EN v IR (suing as next friend and mother of JWN) [2021] KEHC 8471 (KLR)
Full Case Text
REPUBLIC OF KENYA
IN THE HIGH COURT OF KENYA
AT ELDORET
HIGH COURT CIVIL APPEAL NO. 036 OF 2020
EN..............................................................................APPELLANT/APPLICANT
-VERSUS-
IR(suing as next friend and mother of JWN)...............................RESPONDENT
RULING
[1]Before the Court for determination is the Notice of Motion dated 13 January 2021. It was filed herein by the appellant/applicant, EN, pursuant to the provisions of Sections 3, 3A, 75, 78, 79G of the Civil Procedure Act, Chapter 21 of the Laws of Kenya; Order 42 Rules 1, 2 and 6; and Order 51 Rule 1 of the Civil Procedure Rules, 2010, for orders that:
[a] Spent
[b] There be stay of execution of the judgment and decree in Eldoret Children’s Case No. 67 of 2019 pending the hearing and determination of the application and subsequently pending the hearing and determination of the intended appeal from the said judgment and decree delivered on 13 November 2020.
[c] That costs of the application be provided for.

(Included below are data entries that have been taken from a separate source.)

(** * Business crawler: a shallow embedding of [main.py]

    The development follows the layout of the program:

    - [PyStr]: Python [str] values and the built-in string operations the
      crawler calls ([split], [strip], [replace], [join], slicing, [len]);
    - [Sanitizer]: [sanitize_filename];
    - [SizeFormatter]: [get_file_size_human_readable], with the true division
      and the [.2f] formatting of CPython written out on exact rationals;
    - [Crawler]: [extract_entities], [scrape_content], the body of the
      result loop, the body of the query loop and [main], over the
      collaborators (search, fetch, structured extraction, HTML paragraph
      scan, entity tagger, URL parser, clock, file writers) gathered in the
      record [Env];
    - [Scenarios]: small concrete worlds on which the model is run;
    - [Outputs]: the loading of the blacklist, the file names of a query
      and what the trace of a run hands to the writers;
    - [AsWritten]: the result loop with [urlparse] before its [try], and
      [main] with the name [args] resolved as Python resolves it.

    Python [int] is [Z], a [str] is the list of its code points, a [dict]
    whose iteration order matters is an association list in insertion order,
    and an exception is a value of [result]. *)

From Stdlib Require Import ZArith NArith QArith Qabs List Bool Ascii String Lia.
From Stdlib Require Import Permutation Sorted.
Import ListNotations.

(* ================================================================== *)
(** * Python strings *)
(* ================================================================== *)

Module PyStr.

(** A [str] is a sequence of Unicode code points. *)
Definition codepoint := N.
Definition pystr := list codepoint.

(** ASCII literals of the source are written through [lit]. *)
Definition lit (s : string) : pystr :=
  List.map N_of_ascii (list_ascii_of_string s).

Definition eqb (a b : pystr) : bool :=
  if list_eq_dec N.eq_dec a b then true else false.

(** [len(s)] *)
Definition len {A : Type} (s : list A) : Z := Z.of_nat (List.length s).

(** Truthiness of a [str]: the empty string is false. *)
Definition truthy (s : pystr) : bool :=
  match s with [] => false | _ :: _ => true end.

(** [str.isspace] on one code point: the code points CPython's
    [_PyUnicode_IsWhitespace] accepts. [split] without argument and [strip]
    without argument use this class. *)
Definition isspace (c : codepoint) : bool :=
  ((9 <=? c) && (c <=? 13)           (* \t \n \v \f \r *)
   || (28 <=? c) && (c <=? 32)       (* FS GS RS US and the space *)
   || (c =? 133) || (c =? 160)       (* NEL, no-break space *)
   || (c =? 5760)                    (* U+1680 *)
   || (8192 <=? c) && (c <=? 8202)   (* U+2000 .. U+200A *)
   || (c =? 8232) || (c =? 8233)     (* U+2028, U+2029 *)
   || (c =? 8239) || (c =? 8287)     (* U+202F, U+205F *)
   || (c =? 12288))%N.               (* U+3000 *)

(** [s.split()]: the maximal runs of non-whitespace code points, in order.
    [cur] is the word being read, kept reversed. *)
Fixpoint split_aux (cur : pystr) (s : pystr) : list pystr :=
  match s with
  | [] => match cur with [] => [] | _ => [rev cur] end
  | c :: s' =>
      if isspace c
      then match cur with
           | [] => split_aux [] s'
           | _ => rev cur :: split_aux [] s'
           end
      else split_aux (c :: cur) s'
  end.

Definition split (s : pystr) : list pystr := split_aux [] s.

(** [len(s.split())] *)
Definition word_count (s : pystr) : Z := len (split s).

(** [s.lstrip()], [s.rstrip()], [s.strip()] *)
Fixpoint lstrip (s : pystr) : pystr :=
  match s with
  | c :: s' => if isspace c then lstrip s' else s
  | [] => []
  end.

Definition rstrip (s : pystr) : pystr := rev (lstrip (rev s)).

Definition strip (s : pystr) : pystr := rstrip (lstrip s).

(** [s.replace(old, new)] for one-character [old] and [new]. *)
Definition replace_char (old new : codepoint) (s : pystr) : pystr :=
  List.map (fun c => if (c =? old)%N then new else c) s.

(** [sep.join(parts)] *)
Fixpoint join (sep : pystr) (parts : list pystr) : pystr :=
  match parts with
  | [] => []
  | [p] => p
  | p :: rest => p ++ sep ++ join sep rest
  end.

(** [s[:n]] for a non-negative [n] *)
Definition slice_to (n : nat) (s : pystr) : pystr := firstn n s.

Definition newline : codepoint := 10%N.
Definition space : codepoint := 32%N.

End PyStr.

Import PyStr.

(* ================================================================== *)
(** * Filename sanitizer *)
(* ================================================================== *)

Module Sanitizer.

(** The character class [[a-zA-Z0-9_]]. *)
Definition allowed (c : codepoint) : bool :=
  ((97 <=? c) && (c <=? 122)     (* a-z *)
   || (65 <=? c) && (c <=? 90)   (* A-Z *)
   || (48 <=? c) && (c <=? 57)   (* 0-9 *)
   || (c =? 95))%N.              (* _ *)

Definition underscore : codepoint := 95%N.

(** [re.sub(r"[^a-zA-Z0-9_]", "_", name)]: every match of the negated class
    is one code point, and each is replaced by ["_"]. *)
Definition sanitize_filename (name : pystr) : pystr :=
  List.map (fun c => if allowed c then c else underscore) name.

End Sanitizer.

Import Sanitizer.

(* ================================================================== *)
(** * Size formatter *)
(* ================================================================== *)

Module SizeFormatter.

(** ** Decimal rendering of an [int] *)

Fixpoint uint_codes (d : Decimal.uint) : pystr :=
  match d with
  | Decimal.Nil => []
  | Decimal.D0 d => 48%N :: uint_codes d
  | Decimal.D1 d => 49%N :: uint_codes d
  | Decimal.D2 d => 50%N :: uint_codes d
  | Decimal.D3 d => 51%N :: uint_codes d
  | Decimal.D4 d => 52%N :: uint_codes d
  | Decimal.D5 d => 53%N :: uint_codes d
  | Decimal.D6 d => 54%N :: uint_codes d
  | Decimal.D7 d => 55%N :: uint_codes d
  | Decimal.D8 d => 56%N :: uint_codes d
  | Decimal.D9 d => 57%N :: uint_codes d
  end.

(** [str(n)], also what [f"{n}"] renders. *)
Definition str_of_int (n : Z) : pystr :=
  match n with
  | Zneg p => 45%N :: uint_codes (Pos.to_uint p)
  | _ => uint_codes (N.to_uint (Z.to_N n))
  end.

(** ** Floats as exact rationals

    A finite double is a rational number. The two float operations of the
    program are the true division of two ints and the [.2f] format; CPython
    rounds both correctly (to nearest, ties to even), so both are functions of
    the exact value. *)

(** The integer nearest to [num / den], ties to even ([den > 0]). *)
Definition round_half_even (num den : Z) : Z :=
  let q := (num / den)%Z in
  let r := (num mod den)%Z in
  match (2 * r ?= den)%Z with
  | Lt => q
  | Gt => (q + 1)%Z
  | Eq => if Z.even q then q else (q + 1)%Z
  end.

(** [floor (log2 (p / q))] for positive [p] and [q]. *)
Definition floor_log2 (p q : Z) : Z :=
  let l := (Z.log2 p - Z.log2 q)%Z in
  let reaches :=
    if (0 <=? l)%Z then (q * 2 ^ l <=? p)%Z else (q <=? p * 2 ^ (- l))%Z in
  if reaches then l else (l - 1)%Z.

(** [a / b] on ints [a >= 0], [b > 0]: the double nearest to the quotient,
    that is the quotient rounded to 53 significant bits. (The sizes of this
    program are far below the overflow threshold of a double.) *)
Definition truediv (a b : Z) : Q :=
  if (a =? 0)%Z then 0%Q
  else
    let e := floor_log2 a b in
    let s := (52 - e)%Z in
    if (0 <=? s)%Z
    then Qmake (round_half_even (a * 2 ^ s) b) (Z.to_pos (2 ^ s))
    else Qmake (round_half_even a (b * 2 ^ (- s)) * 2 ^ (- s)) 1.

[2] The application was premised on the grounds that the applicant is dissatisfied with the judgment and wishes to lodge an appeal; and that given the time it will take to hear the appeal and the nature of the orders issued by the lower court, the appeal will be rendered nugatory unless the orders sought are granted. It was further the assertion of the applicant that the respondent will not be prejudiced in any way if the instant application is allowed. In support of the application, the applicant relied on his own affidavit sworn on 13 January 2021 to which he annexed a copy of the impugned judgment, among other documents. He also pointed out, at paragraph 6 of his affidavit, that the job he was doing at [Particulars Withheld] Limited came to an end; and therefore that his financial position at the moment is that he does not have a regular income. He exhibited his termination letter as Annexure EN-3 to the Supporting Affidavit in proof of this averment.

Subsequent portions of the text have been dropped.